The core problem, in plain terms: Traditional endpoint security was built to catch known threats using rules and signatures. It was never designed for a world where employees connect new AI agents to company systems every week, and where attackers are using that same AI to move faster than defenders can respond.
How Glow’s Approach Is Different
Rather than adding another point solution to the stack, Glow is positioning itself as a single, prevention-first layer for the entire endpoint. The platform relies on specialized AI agents that continuously map an organization’s devices and software, analyze behavior in real time, and automatically decide which applications should be allowed to run and which should be blocked or removed.
CEO Roi Tiger frames it as a return to an old security principle that never quite worked at scale before:
“Prevention was always the right answer in security. It just never worked at enterprise scale without blocking the business. AI solves that.”

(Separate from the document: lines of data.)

(* ===================================================================== *)
(** ** JavaScript values *)
(* ===================================================================== *)

(** [IDataObject] values.  Numbers are the integral ones only. *)
Inductive json : Type :=
| JUndefined
| JNull
| JBool (b : bool)
| JNum (n : Z)
| JStr (s : string)
| JArr (l : list json)
| JObj (o : list (string * json)).

(** An object literal: its own keys, in insertion order. *)
Definition obj : Type := list (string * json).

(** [o[k]], [undefined] when the key is absent. *)
Fixpoint get (k : string) (o : obj) : json :=
  match o with
  | [] => JUndefined
  | (k', v) :: o' => if String.eqb k k' then v else get k o'
  end.

(** [o[k] = v]: overwrite in place, else append as the last key. *)
Fixpoint set (k : string) (v : json) (o : obj) : obj :=
  match o with
  | [] => [(k, v)]
  | (k', v') :: o' =>
      if String.eqb k k' then (k', v) :: o' else (k', v') :: set k v o'
  end.

(** [v === undefined] *)
Definition isUndefined (v : json) : bool :=
  match v with JUndefined => true | _ => false end.

(** [v === 'lit'] for a string literal. *)
Definition strictEqStr (v : json) (lit : string) : bool :=
  match v with JStr s => String.eqb s lit | _ => false end.

(** The truthiness that [if (v)] tests. *)
Definition truthy (v : json) : bool :=
  match v with
  | JUndefined | JNull => false
  | JBool b => b
  | JNum n => negb (Z.eqb n 0)
  | JStr s => negb (String.eqb s EmptyString)
  | JArr _ | JObj _ => true
  end.

(** lodash [isEmpty]: no own keys, no elements, or not a collection. *)
Definition isEmpty (v : json) : bool :=
  match v with
  | JObj [] | JArr [] | JStr EmptyString => true
  | JObj _ | JArr _ | JStr _ => false
  | JUndefined | JNull | JBool _ | JNum _ => true
  end.

(** [Array.isArray] *)
Definition isArray (v : json) : bool :=
  match v with JArr _ => true | _ => false end.

Definition decimal (n : Z) : string := NilZero.string_of_int (Z.to_int n).

Definition joinWith (sep : string) (l : list string) : string :=
  match l with
  | [] => EmptyString
  | s :: l' => fold_left (fun acc x => acc ++ sep ++ x) l' s
  end.

(** What a template literal [`${v}`] inserts for [v].  For a number this
    is its decimal digits, which is what JavaScript prints for an integer
    of magnitude below 10^21; beyond that JavaScript prints an exponent
    form, which is outside the model.  A statement that fixes the text of
    an endpoint takes the id as a string. *)
Fixpoint toStr (v : json) : string :=
  match v with
  | JUndefined => "undefined"
  | JNull => "null"
  | JBool true => "true"
  | JBool false => "false"
  | JNum n => decimal n
  | JStr s => s
  | JArr l =>
      joinWith ","
        (map (fun x => match x with
                       | JUndefined | JNull => EmptyString
                       | _ => toStr x
                       end) l)
  | JObj _ => "[object Object]"
  end.

Definition upcase (c : ascii) : ascii :=
  let n := nat_of_ascii c in
  if andb (Nat.leb 97 n) (Nat.leb n 122) then ascii_of_nat (n - 32) else c.

(** [capitalCase] of change-case on a one-word lower-case name, which is
    what every resource name is: the first letter in upper case. *)
Definition capitalCase (s : string) : string :=
  match s with
  | EmptyString => EmptyString
  | String c s' => String (upcase c) s'
  end.

(* ===================================================================== *)
(** ** Requests, errors and the execution monad *)
(* ===================================================================== *)

(** One call of [quickBooksApiRequest(method, endpoint, qs, body)]. *)
Record Request : Type := mkRequest {
  method : string;
  endpoint : string;
  qs : obj;
  body : obj
}.

Definition Trace : Type := list Request.

(** What a run can throw.  [ValidationError] is the [throw new Error(msg)]
    of [execute] itself, [UpstreamError] what the HTTP call rejects with,
    [TypeError] a property read on [undefined] or [null]. *)
Inductive Error : Type :=
| ValidationError (msg : string)
| UpstreamError (payload : json)
| TypeError.

Inductive Result (A : Type) : Type :=
| Ok (a : A)
| Err (e : Error).
Arguments Ok {A} a.
Arguments Err {A} e.

(** A computation reads the log of requests issued so far and returns its
    result with the extended log; the log survives a throw. *)
Definition M (A : Type) : Type := Trace -> Result A * Trace.

Definition ret {A} (a : A) : M A := fun t => (Ok a, t).

Definition throw {A} (e : Error) : M A := fun t => (Err e, t).

Definition bind {A B} (m : M A) (k : A -> M B) : M B :=
  fun t =>
    match m t with
    | (Ok a, t') => k a t'
    | (Err e, t') => (Err e, t')
    end.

The pitch matters because the endpoint security market Glow is entering is already crowded and enormous — roughly $40 billion, by Tiger’s own estimate — and dominated by established players like CrowdStrike and SentinelOne. Glow’s argument isn’t that those companies are bad at what they do; it’s that the market has fragmented into too many narrow point solutions, none of which was designed with AI-driven risk in mind from day one.
What This Means in Practice for Security Teams
| Traditional endpoint security | Glow’s AI-first approach |
|---|---|
| Relies on signatures and known threat patterns | Continuously analyzes behavior to catch novel, AI-generated threats |
| Multiple specialized tools per use case | Single platform covering devices, applications and data |
| Manual review slows AI tool adoption | Automated policy enforcement designed to keep pace with AI adoption |
| Reactive: responds after a threat is detected | Prevention-first: aims to stop risky software before it runs |
The Bigger Trend: Cybersecurity’s AI Arms Race
Glow’s rise fits into a broader pattern playing out across the cybersecurity industry in 2026. Attackers are using AI to automate more convincing phishing and faster intrusion attempts, and security vendors are racing to answer with AI of their own — from AI-driven SIEM platforms to natural-language-aware phishing detection. Venture capital has taken notice: cybersecurity has become one of the hottest sectors for AI-focused funding this year, and Glow’s twelve-month path from seed to unicorn is one of the clearest signals yet of how much capital is chasing this shift.
Glow says it has already signed enterprise customers across healthcare, retail and financial services, and plans to use its new funding to expand go-to-market operations in the United States and grow its research arm, Glow Labs. The company currently employs around 100 people, roughly 65 of them in Israel, with operations split between Israel and the U.S.
What to Watch Next
- Whether prevention-first actually scales. Automatically blocking software sounds great until it breaks something an employee genuinely needs — the real test is whether Glow’s AI agents can tell the difference reliably enough not to slow the business down.
- How incumbents respond. CrowdStrike and SentinelOne aren’t standing still; both have been investing heavily in their own AI-driven detection and response capabilities.
- Whether the unicorn valuation holds up against revenue. A $1.2 billion valuation on a company that’s roughly a year old will draw scrutiny as Glow moves from stealth into a competitive sales cycle.
For now, Glow is a bet that the fastest-growing security risk inside most companies — unmanaged AI adoption on employee devices — needs an equally fast, AI-native answer. Whether that bet pays off will depend less on the funding headline and more on whether the platform can protect employees without getting in their way.